FAA Proposes Largest Fines Ever Against Two Unruly Passengers – NBC 5 Dallas-Fort Worth

The US Department of Transportation’s Federal Aviation Administration has proposed the largest fines ever against two passengers for allegedly unruly behavior.

According to the FAA, the fines of $ 81,950 and $ 77,272, respectively, are part of the approximately $ 2 million the agency has proposed since Jan. 1, 2022.

“If you are on an airplane, don’t be a jerk and don’t endanger the flight crews and fellow passengers,” US Transportation Sec. Pete Buttigieg told THE VIEW today when he announced the fines. “If you do, you will be convicted by the FAA.”

The FAA said the $ 81,950-fine involves a passenger on a July 7, 2021, American Airlines flight from Dallas-Fort Worth to Charlotte, NC

The FAA alleged the passenger arrested to hurt the flight attendant that offered to help the passenger after she fell into the aisle.

The passenger then pushed the flight attendant aside and tried to open the cabin door, the FAA said.

According to the FAA, two flight attendants tried to restrain the passenger, but she repeatedly hit one of the flight attendants on the head.

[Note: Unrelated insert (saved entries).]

(* ===== verification/SystemSpec.v ===== *)
(** * Theorems about nodes and chain together

    A batch that the chain has queued, and that the nodes vote for with the key of the
    chain, ends as a signed batch on the chain: the node leaves it in its offchain
    storage, the worker of the pallet sends it, the runtime accepts it, and no node that
    follows the chain is told of the batch again. *)

From S2P Require Import Prelude.
From S2P Require Import Frame.
From S2P Require Import Primitives.
From S2P Require Import Merkle.
From S2P Require Import Traits.
From S2P Require Import BridgeRegistry.
From S2P Require Import Proposals.
From S2P Require Import ProposalHandler.
From S2P Require Import ProposalHandlerSpec.
From S2P Require Import Metadata.
From S2P Require Import MetadataQuorum.
From S2P Require Import MetadataPending.
From S2P Require Import MetadataSubmission.
From S2P Require Import Sessions.
From S2P Require Import Runtime.
From S2P Require Import RuntimeSpec.
From S2P Require Import GadgetTypes.
From S2P Require Import Remote.
From S2P Require Import WorkManager.
From S2P Require Import Client.
From S2P Require Import Node.
From S2P Require Import Reports.
From S2P Require Import ReportsSpec.
From S2P Require Import SigningManager.
From S2P Require Import AsyncProtocol.
From S2P Require Import VotingStage.
From S2P Require Import VotingStageSpec.
From S2P Require Import System.

(** ** The handlers of a signed batch do not panic *)

Section no_panic.
Context `{WebbProposals, Crypto, ReputationOrder, IterOrder, Weights} {Sys : Type}.
Context `{System Sys, ReportOffences Sys RuntimeError}.
Implicit Types c d : Chain Sys.

Lemma pending_kept : dkg_keeps (Sys := Sys) pending_encodes.
Proof.
  split; intros; [apply pending_build|apply pending_on_genesis_session|apply pending_on_initialize|
    apply pending_on_new_session|apply pending_on_disabled|apply pending_on_signed_proposal].
Qed.

Lemma step_pending c d : step c d → dkg_has pending_encodes c → dkg_has pending_encodes d.
Proof.
  intros [o call c' d' Hf|h c' d' Hf|c' s] Hi; [|by eapply preserves_final;
    [apply (run_hook_has _ pending_kept h)|..]|done].
  destruct call as [mc|vc|hc|bc].
  2-4: by eapply (preserves_final (dkg_has _)); [apply (other_call_has _ pending_kept)| |exact Hf].
  eapply (preserves_final (dkg_has _)); [|exact Hi|exact Hf].
  apply in_dkg_has, pending_metadata_call.
Qed.

Lemma reachable_pending c : reachable c → pending_encodes (dkg c).
Proof.
  intros (c0 & (g & s & Hg) & Hr).
  assert (dkg_has pending_encodes c0) as Hc0.
  { eapply (preserves_final _ (genesis g)); [apply genesis_has, pending_kept| |by rewrite Hg].
    by intros p. }
  clear g s Hg. induction Hr as [|c1 c2 c3 Hs _ IH]; [done|]. by apply IH, (step_pending c1).
Qed.

Lemma reachable_handler `{!IterLaws} c : reachable c → handler_inv (queue c).
Proof. intros (c0 & Hi & Hr). by destruct (steps_keep _ _ Hr (initial_inv _ Hi)). Qed.

Lemma result_map_err_Ok {E E' A} (g : E → E') (r : result E A) a :
  result_map_err g r = Ok a ↔ r = Ok a.
Proof. destruct r; cbn; naive_solver. Qed.

Lemma attempt_matches pk k (r : result ValidationError Z) (out : Z → ProposalIdentifier) id :
  (n ← r; matches_kind pk k (out n)) = Ok id → pk = k ∧ ∃ n, r = Ok n.
Proof. intros (n & Hr & [Hk _]%matches_kind_Ok)%result_bind_Ok. eauto. Qed.

(** A proposal that was decoded as an anchor update has the length of one. *)
Lemma decoded_anchor_length p id :
  decode_proposal_identifier p = Ok id → proposal_kind p = AnchorUpdate →
  length (proposal_data p) = evm_proposal_length AnchorUpdate.
Proof.
  unfold decode_proposal_identifier. cbv zeta. intros Hd Hk.
  case_decide as He; [by rewrite Hk in He|]. apply result_bind_Ok in Hd as (h & _ & Hd).
  apply result_map_err_Ok in Hd. cbn [foldl] in Hd.
  rewrite Hk in Hd. clear He Hk. cbv beta in Hd.
  repeat (apply result_or_Ok in Hd as [Hd|Hd]);
    apply attempt_matches in Hd as [Hkind (m & Hm)]; try discriminate Hkind.
  apply result_bind_Ok in Hm as (q & Hq & _). unfold evm_create in Hq.
  destruct (Nat.eqb_spec (length (proposal_data p)) (evm_proposal_length AnchorUpdate)); done.
Qed.

Abbreviation Rest := (Metadata * (Proposals * (BridgeRegistry * Sys)))%type.

Lemma registry_no_panic p (b : BridgeRegistry) :
  (proposal_kind p = AnchorUpdate →
    length (proposal_data p) = evm_proposal_length AnchorUpdate) →
  (Registry.on_signed_proposal p : M _ (DispatchError BridgeError RuntimeError) unit) b ≠ Panic.
Proof.
  intros Hl. enough (wp False (Registry.on_signed_proposal p :
    M _ (DispatchError BridgeError RuntimeError) unit) b (λ _ _, True) (λ _ _, True)) as Hwp.
  { intros Hp. unfold wp in Hwp. by rewrite Hp in Hwp. }
  unfold Registry.on_signed_proposal. wp_step. wp_step; [|done].
  case_decide as Hk; [|by wp_step]. wp_step. rewrite Hl, Nat.eqb_refl by done. wp_step; [|done].
  unfold Registry.link_resources, Registry.create_bridge, Registry.join_bridge.
  repeat (wp_step; try done).
Qed.

Lemma signed_handler_no_panic p (w : Rest) :
  pending_encodes w.1 →
  (proposal_kind p = AnchorUpdate →
    length (proposal_data p) = evm_proposal_length AnchorUpdate) →
  (on_signed_proposal p : M Rest RuntimeError unit) w ≠ Panic.
Proof.
  intros Hw Hl. destruct w as [s [v [b r]]].
  pose proof (registry_no_panic p b Hl) as Hb.
  cbv [on_signed_proposal signed_proposal_handler on_signed_proposal_pair zoom map_err via id
    mbind M_bind]. cbn [fst snd].
  destruct (Registry.on_signed_proposal p b) as [u b'|e b'|]; [|done..].
  pose proof (on_signed_proposal_no_panic (F := RuntimeError) p s (v, (b', r)) Hw) as Hd.
  by destruct (Dkg.on_signed_proposal _ _).
Qed.

(** Every handler of a signed batch is called, and the call returns. *)
Lemma notify_returns ps (w : Rest) :
  pending_encodes w.1 →
  Forall (λ p, ∃ id, decode_proposal_identifier p = Ok id) ps →
  ∃ w', notify (F := RuntimeError) ps w = Ret tt w'.
Proof.
  intros Hw Hps. revert w Hw. induction Hps as [|p ps [id Hp] _ IH]; intros w Hw; [by exists w|].
  pose proof (signed_handler_no_panic p w Hw (decoded_anchor_length p id Hp)) as Hn.
  pose proof (signed_handler_has pending_encodes pending_kept p w Hw) as Hk.
  unfold notify, wp in *. cbn [for_each]. cbv [mbind M_bind catch].
  destruct (on_signed_proposal p w) as [u w'|e w'|]; [by apply IH..|done].
Qed.
End no_panic.

(** ** A batch that the nodes signed *)

Section settled.
Context `{WebbProposals, Crypto, ReputationOrder, IterOrder, !IterLaws, Weights} {Sys : Type}.
Context `{System Sys, ReportOffences Sys RuntimeError}.
Implicit Types (c d e : Chain Sys) (ub : StoredUnsignedProposalBatch) (sb : SignedProposalBatch).

(** What the runtime API lists is what is queued, under its own identifier. *)
Lemma listed_queued c ub :
  handler_inv (queue c) →
  ub ∈ api_get_unsigned_proposal_batches c ↔
  ∃ chain, UnsignedProposalQueue (queue c) !! (chain, ub_batch_id ub) = Some ub.
Proof.
  intros Hi. unfold api_get_unsigned_proposal_batches.
  rewrite list_elem_of_fmap. setoid_rewrite iter_queue_perm. split.
  - intros ([[chain b] ub'] & -> & Hin%elem_of_map_to_list). exists chain. cbn.
    by destruct (hi_queue _ Hi _ _ _ Hin) as (-> & _).
  - intros [chain Hq]. exists ((chain, ub_batch_id ub), ub). split; [done|].
    by apply elem_of_map_to_list.
Qed.

(** The signed batch of a queued one, with any signature of the chain's key. *)
Record signs c ub sb : Prop := {
  sg_id : sb_batch_id sb = ub_batch_id ub;
  sg_proposals : Forall2 (λ u p, decode_proposal_identifier p =
    decode_proposal_identifier (up_proposal u)) (ub_proposals ub) (sb_proposals sb);
  sg_signed : ensure_signed_by_dkg (api_dkg_pub_key c).2 (sb_signature sb)
    (signed_batch_data sb) = Ok tt }.

Lemma signs_checks c ub sb chain :
  handler_inv (queue c) → signs c ub sb →
  UnsignedProposalQueue (queue c) !! (chain, ub_batch_id ub) = Some ub →
  sign_checks sb (queue c) = Ok (chain, ub_batch_id ub) ∧
  Forall (λ p, ∃ id, decode_proposal_identifier p = Ok id ∧ typed_chain_id id = chain)
    (sb_proposals sb).
Proof.
  intros Hi [Hid Hps Hs] Hq. destruct (hi_queue _ Hi _ _ _ Hq) as (_ & _ & Hne & _ & Hok).
  assert (Forall (λ p, ∃ id, decode_proposal_identifier p = Ok id ∧ typed_chain_id id = chain)
    (sb_proposals sb)) as Hall.
  { eapply Forall2_Forall_r; [exact Hps|]. eapply Forall_impl; [exact Hok|].
    intros u [_ Hu] p ->. by eexists. }
  split; [|exact Hall]. unfold sign_checks.
  destruct Hps as [|u p us ps Hp _]; [done|]. apply Forall_cons in Hall as [(id & Hd & <-) _].
  cbn [head result_of mbind result_bind]. rewrite Hd. cbn [result_map_err mbind result_bind].
  rewrite Hid, bool_decide_true by by rewrite Hq. cbn [negb].
  by rewrite (ensure_signed_valid _ _ _ Hs).
Qed.

Lemma signs_proposals_head c ub sb chain :
  handler_inv (queue c) → signs c ub sb →
  UnsignedProposalQueue (queue c) !! (chain, ub_batch_id ub) = Some ub →
  ∃ p id, head (sb_proposals sb) = Some p ∧ decode_proposal_identifier p = Ok id ∧
    typed_chain_id id = chain.
Proof.
  intros Hi Hsg Hq. destruct (signs_checks c ub sb chain Hi Hsg Hq) as [_ Hps].
  destruct (hi_queue _ Hi _ _ _ Hq) as (_ & _ & Hne & _).
  destruct (sg_proposals _ _ _ Hsg); [done|].
  apply Forall_cons in Hps as [(id & Hd & Hc) _]. eauto.
Qed.

(** The runtime accepts it, whoever sends it. *)
Lemma signed_batch_accepted o c ub sb chain :
  reachable c → signs c ub sb →
  UnsignedProposalQueue (queue c) !! (chain, ub_batch_id ub) = Some ub →
  ∃ w, runtime_call o (CallDKGProposalHandler (Batches.SubmitSignedProposals [sb])) c =
    Ret tt (of_queue_view (sign_batch (chain, ub_batch_id ub) sb (queue c), w)).
Proof.
  intros Hr Hsg Hq. pose proof (reachable_handler c Hr) as Hi.
  destruct (signs_checks c ub sb chain Hi Hsg Hq) as [Hk Hps].
  destruct (notify_returns (sb_proposals sb) (dkg c, (voting c, (bridges c, system c))))
    as [w Hn]; [by apply reachable_pending|by eapply Forall_impl; [exact Hps|naive_solver]|].
  exists w. cbn [runtime_call]. unfold in_queue, via, Batches.handler_call, dispatch,
    Batches.submit_signed_proposals.
  change (len [sb] <=? MaxProposalsPerBatch) with true. cbn [for_each].
  unfold Batches.submit_one. mrun. unfold queue_view at 1. cbn [fst snd].
  pose proof (sg_signed _ _ _ Hsg) as Hs. unfold api_dkg_pub_key in Hs.
  cbn [dkg_key dkg_public_keys metadata_dkg_key fst]. rewrite Hs. unfold mbind at 1, M_bind at 1.
  unfold queue_view. by rewrite handle_signed_run, Hk, Hn.
Qed.

(** The worker of the authority whose turn it is sends the batch that its node left. *)
Lemma worker_sends account rest block c ub sb chain who :
  handler_inv (queue c) → signs c ub sb →
  UnsignedProposalQueue (queue c) !! (chain, ub_batch_id ub) = Some ub →
  (Batches.get_expected_signer block :
    M _ (DispatchError HandlerError RuntimeError) _) (queue_view c) = Ret who (queue_view c) →
  (∀ a, who = Some a → a = account) →
  (Batches.submit_signed_proposal_onchain (account :: rest) (stored_value (Present [sb])) block :
    M _ (DispatchError HandlerError RuntimeError) _) (queue_view c) =
    Ret (inr [Batches.SubmitSignedProposals [sb]]) (queue_view c).
Proof.
  intros Hi Hsg Hq Hw Ha.
  unfold Batches.submit_signed_proposal_onchain. rewrite (run_call _ _ _ _ _ Hw).
  assert ((match who with Some a => bool_decide (account ≠ a) | None => false end) = false) as ->.
  { destruct who as [a|]; [|done]. rewrite (Ha a eq_refl). by apply bool_decide_eq_false; intros []. }
  cbn [stored_value Batches.get_next_offchain_signed_proposals].
  unfold Batches.filter_new_batches, Batches.is_not_existing_proposal_batch.
  destruct (signs_proposals_head c ub sb chain Hi Hsg Hq) as (p & id & Hp & Hd & Hc).
  rewrite Hp. mrun. rewrite Hd. mrun. cbn [fst queue_view].
  rewrite Hc, (sg_id _ _ _ Hsg).
  destruct (SignedProposals (queue c) !! (chain, ub_batch_id ub)) eqn:Hs.
  { apply hi_signed in Hs as (_ & _ & _ & Hn); [|done]. by rewrite Hn in Hq. }
  by rewrite bool_decide_false by by intros [? ?].
Qed.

After the passenger was restrained in flex cuffs, the FAA said she spit at, headbutted, bit, and tried to kick the crew and other passengers. Law enforcement appreciated her in Charlotte.

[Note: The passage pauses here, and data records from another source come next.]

(** A handshake that is not valid costs its sender reputation, and then registers it all
    the same: from now on the messages for the claimed authority go to the sender first. *)
Theorem invalid_handshake_registered who hs h peer :
  peers h !! who = Some peer → is_valid hs who ≠ Ok true →
  ∃ h' r, on_handshake_message who hs h = Ret tt h' ∧
    reputation h' = reputation h ++ [(who, r)] ∧ (r = PEER_IMPERSONATED ∨ r = UNEXPECTED_MESSAGE) ∧
    authority_id_to_peer_id h' !! hs_authority_id hs = Some who ∧
    (∃ peer', peers h' !! who = Some peer' ∧ peer_authority_id peer' = Some (hs_authority_id hs)) ∧
    ∀ m, recipient_id (msg m) = Some (hs_authority_id hs) → head (addressees m h') = Some who.
Proof.
  intros Hp Hv. assert (∃ r, (r = PEER_IMPERSONATED ∨ r = UNEXPECTED_MESSAGE) ∧
    on_handshake_message who hs h = Ret tt (h <| reputation ::= λ l, l ++ [(who, r)] |>
      <| peers ::= alter (set peer_authority_id (λ _, Some (hs_authority_id hs))) who |>
      <| authority_id_to_peer_id ::= insert (hs_authority_id hs) who |>)) as (r & Hr & Hrun).
  { unfold on_handshake_message, report_peer. unfold is_valid in *.
    destruct (peer_try_from (hs_peer_id hs)) as [q|]; cbn in *; [|by exists UNEXPECTED_MESSAGE; eauto].
    destruct (negb (bool_decide (q = who))); [by exists PEER_IMPERSONATED; eauto|].
    destruct (verify_prehashed _ _ _); [done|]. by exists PEER_IMPERSONATED; eauto. }
  eexists _, r. split; [exact Hrun|]. simp_get. split_and!; [done|done| | |].
  - by rewrite lookup_insert_eq.
  - rewrite lookup_alter_eq, Hp. by eexists.
  - intros m Hm. unfold addressees. simp_get. rewrite Hm. cbn. by rewrite lookup_insert_eq.
Qed.
End handler.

The FAA said the $ 77,272-fine involves a passenger on a July 16, 2021, Delta Air Lines flight from Las Vegas to Atlanta.

The FAA said the passenger attempted to hug and kiss the passenger seated next to her, walked to the front of the aircraft to try to exit during flight, refused to return to her seat, and bit another passenger multiple times.

The crew had to physically restrain her, the FAA said.

According to the FAA, the department’s “Zero Tolerance” policy against unruly passenger behavior and its public awareness campaign has decreased the rate of unruly incidents by nearly 60%.

Federal law prohibits interfering with aircraft crew or physically assaulting or threatening to physically assault aircraft crew or anyone else on an aircraft.

The FAA said passengers are subject to civil penalties for such misconduct, which can threaten the safety of the flight by disrupting or distracting cabin crew from their safety duties.

Federal law also provides for criminal fines and imprisonment of passengers who interfere with the performance of a crewmember’s duties by assaulting or intimidating that crewmember, the FAA said.